Let's call a candidate of minimum value of triplet as `s`

, and a candidate of second minimum value as `m`

while iterating the given array.

For an array `[1, 2, 3, 4, 5]`

, we can walk through like this:

```
0th: [1, 2, 3, 4, 5]
↑ s
1th: [1, 2, 3, 4, 5]
↑s ↑m
2th: [1, 2, 3, 4, 5]
↑ found a larger value than m, return true.
```

This is straight-forward. We can stop and return `true`

if there is larger value than `m`

. Let's call this as `l`

.

What if there is a smaller value than `m`

before we find the `l`

? Let's see the example below.

```
0th: [2, 9, 4, 1, 6]
↑s
1th: [2, 9, 4, 1, 6]
↑s ↑m
2th: [2, 9, 4, 1, 6]
↑s ↑ 4 is smaller than m=9 😨
```

Yes, this may happen. But as you see, 4 is still larger than `s`

and we can just shift `m`

from `9`

to `4`

, which makes more chance to find valid `l`

.

```
2th: [2, 9, 4, 1, 6]
↑s ↑ m
```

Okay, but then again, what happens if there is smaller number even than `s`

before finding `l`

?

This is very tricky part and honestly I didn't notice until I saw others' solution. Let's proceed to 3rd index.

```
3rd: [2, 9, 4, 1, 6]
↑s ↑m ↑ 1 is smaller than s = 2 😱
```

Surprisingly, we can move `s`

to the newly found smallest number. Why?
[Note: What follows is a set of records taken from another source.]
(** console.go [shouldSkipConsoleLine] *)
Definition shouldSkipConsoleLine (line : string) (skipContains : list string) : bool :=
  if (line =? "")%string then false else
  existsb (fun token =>
    let token := TrimSpace token in
    negb (token =? "")%string && Contains (ToLower line) (ToLower token)) skipContains.

(** console.go [parseSearchPathConsoleLine]: nothing when the line is not a path line. *)
Definition parseSearchPathConsoleLine (line : string) : option string :=
  let trimmed := TrimSpace line in
  if (trimmed =? "")%string then None else
  let pathToken := List.hd ""%string (Fields trimmed) in
  if negb (Contains pathToken "/") then None else
  let pathToken := TrimSuffix pathToken "/" in
  if (pathToken =? "")%string then Some ""%string else
  if shouldSkipConsoleLine pathToken [".pak"%string] then Some ""%string else
  let base := filepath_Base pathToken in
  if (base =? "")%string || (base =? ".")%string || (base =? "/")%string then Some ""%string
  else Some base.

(** manager.go [shouldRelayServerConsoleLine] *)
Definition shouldRelayServerConsoleLine (line : string) : bool :=
  let trimmed := TrimSpace line in
  if (trimmed =? "")%string then false else
  if HasPrefix trimmed consoleSentinelPrefix then false else
  let lower := ToLower trimmed in
  if Contains lower "packfile:" then false else
  if Contains lower "findfile: can't find maps/" && HasSuffix lower ".ent" then false else
  if Contains lower "findfile:" && negb (Contains lower "can't find") then false else
  true.

(** manager.go [formatServerConsoleRelayLine] *)
Definition formatServerConsoleRelayLine (m : ServerManager) (rec : option instance) (line : string)
    : option string :=
  let msg := TrimRight line (btext [crByte; lfByte]) in
  if negb (shouldRelayServerConsoleLine msg) then None
  else Some ("[" ++ serverConsoleLabelLocked m rec ++ "] " ++ msg)%string.
End Lines.

(** * The console *)

(** console.go [serverConsole], without its locks; [pty] is whether it has a pseudo-terminal, and
    a subscriber is its channel's capacity and the lines waiting in it. *)
Record serverConsole := mkConsole {
  pty : bool;
  suppressedRelayEcho : gmap string Z;
  nextSubscriberID : Z;
  subscribers : gmap Z (Z * list string);
  history : list string;
  historyCap : Z;
}.
#[export] Instance eta_console : EtaRecord serverConsole := fun c =>
  mkConsole (pty c) (suppressedRelayEcho c) (nextSubscriberID c) (subscribers c) (history c) (historyCap c).

(** console.go [newServerConsole] *)
Definition newServerConsole (pty : bool) : serverConsole := mkConsole pty ∅ 0 ∅ [] 2048.

(** console.go [normalizeConsoleRelayLine] *)
Definition normalizeConsoleRelayLine (line : string) : string := TrimSpace (ReplaceByte line crByte "").

(** console.go [queueSuppressedRelayEchoLine] *)
Definition queueSuppressedRelayEchoLine (line : string) (c : serverConsole) : serverConsole :=
  let key := normalizeConsoleRelayLine line in
  if (key =? "")%string then c
  else c <| suppressedRelayEcho ::= <[key := default 0 (suppressedRelayEcho c !! key) + 1]> |>.

(** console.go [consumeSuppressedRelayEchoLine] *)
Definition consumeSuppressedRelayEchoLine (line : string) (c : serverConsole)
    : bool * serverConsole :=
  let key := normalizeConsoleRelayLine line in
  if (key =? "")%string then (false, c) else
  let count := default 0 (suppressedRelayEcho c !! key) in
  if count <=? 0 then (false, c)
  else if count =? 1 then (true, c <| suppressedRelayEcho ::= delete key |>)
  else (true, c <| suppressedRelayEcho ::= <[key := count - 1]> |>).

Definition ErrClosedPipe : string := "io: read/write on closed pipe".

(** console.go [writeCommandWithOptions]: the bytes written, if any; [writeErr] is what the
    pseudo-terminal answered. *)
Definition writeCommandWithOptions (cmd : string) (suppressRelayEcho : bool)
    (writeErr : option string) (c : serverConsole) : option string * option string * serverConsole :=
  if negb (pty c) then (None, Some ErrClosedPipe, c) else
  let line := formatServerConsoleCommand cmd in
  if (line =? "")%string then (None, None, c) else
  let c := if suppressRelayEcho then queueSuppressedRelayEchoLine line c else c in
  match writeErr with
  | Some e => (None, Some e, if suppressRelayEcho then snd (consumeSuppressedRelayEchoLine line c) else c)
  | None => (Some line, None, c)
  end.

(** console.go [subscribe] and the cancellation it returns *)
Definition subscribe (buffer : Z) (c : serverConsole) : Z * serverConsole :=
  let buffer := if buffer <=? 0 then 128 else buffer in
  let i := nextSubscriberID c in
  (i, c <| nextSubscriberID := i + 1 |> <| subscribers ::= <[i := (buffer, [])]> |>).
Definition cancelSubscriber (i : Z) (c : serverConsole) : serverConsole :=
  c <| subscribers ::= delete i |>.

(** console.go [appendHistoryLine] *)
Definition appendHistoryLine (line : string) (c : serverConsole) : serverConsole :=
  if (line =? "")%string then c else
  if Z.of_nat (length (history c)) <? historyCap c
  then c <| history ::= fun h => h ++ [line] |>
  else c <| history ::= fun h => tail h ++ [line] |>.

(** A send that does not wait: a full channel loses the line. *)
Definition trySend (line : string) (sub : Z * list string) : Z * list string :=
  if Z.of_nat (length (snd sub)) <? fst sub then (fst sub, snd sub ++ [line]) else sub.

(** console.go [publishLine] *)
Definition publishLine (line : string) (c : serverConsole) : serverConsole :=
  if (line =? "")%string then c else
  let c := if isConsoleSentinelLine line then c else appendHistoryLine line c in
  c <| subscribers ::= fmap (trySend line) |>.

(** The loop of console.go [tail] over the history, newest first. *)
Fixpoint tailLoop (n : nat) (filter : string -> option string) (newest : list string)
    : list string :=
  match newest, n with
  | [], _ | _, O => []
  | line :: rest, S n' =>
      match filter line with
      | None => tailLoop n filter rest
      | Some kept => kept :: tailLoop n' filter rest
      end
  end.
Definition consoleTail (n : Z) (filter : string -> option string) (c : serverConsole)
    : list string :=
  if n <=? 0 then [] else rev (tailLoop (Z.to_nat n) filter (rev (history c))).

(** console.go [closeSubscribers] *)
Definition closeSubscribers (c : serverConsole) : serverConsole := c <| subscribers := ∅ |>.

(** A line through the loop of console.go [run]: the line logged, if any. *)
Definition runLine (line : string) (c : serverConsole) : option string * serverConsole :=
  if (line =? "")%string then (None, c) else
  let '(suppressed, c) := consumeSuppressedRelayEchoLine line c in
  if suppressed then (None, c)
  else (if isConsoleSentinelLine line then None else Some line, publishLine line c).
Fixpoint runLines (lines : list string) (c : serverConsole) : list string * serverConsole :=
  match lines with
  | [] => ([], c)
  | line :: lines =>
      let '(log, c) := runLine line c in
      let '(logs, c) := runLines lines c in
      (match log with Some l => l :: logs | None => logs end, c)
  end.
(** console.go [run] *)
Definition consoleRun (lines : list string) (c : serverConsole) : list string * serverConsole :=
  if negb (pty c) then ([], c) else
  let '(logs, c) := runLines lines c in (logs, closeSubscribers c).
Because we still capture `m`

, so if there is a larger number than `m`

, we can still know that a triplet exists (`[2, 4, 6]`

), even if we lose the information that `s`

= `2`

.

```
3rd: [2, 9, 4, 1, 6]
↑m ↑s
4th: [2, 9, 4, 1, 6]
↑m ↑s ↑ found larger value than m, return true.
```

Just applying those observation in our code while iterating all elements in the array, we can successfully deliver the result.

```
func increasingTriplet(nums []int) bool {
nlen := len(nums)
if nlen < 3 {
return false
}
smallest, secondSmallest := nums[0], math.MaxInt32
for i := 1; i < nlen; i++ {
switch num := nums[i]; {
case num < smallest:
smallest = num
case num > smallest && num < secondSmallest:
secondSmallest = num
case num > secondSmallest:
return true
}
}
return false
}
```

Actually this way, we may lose the information of triplet itself, so if we're asked to return the triplet, we will be upset in the interview, and it looks actually being asked at some companies like Amazon...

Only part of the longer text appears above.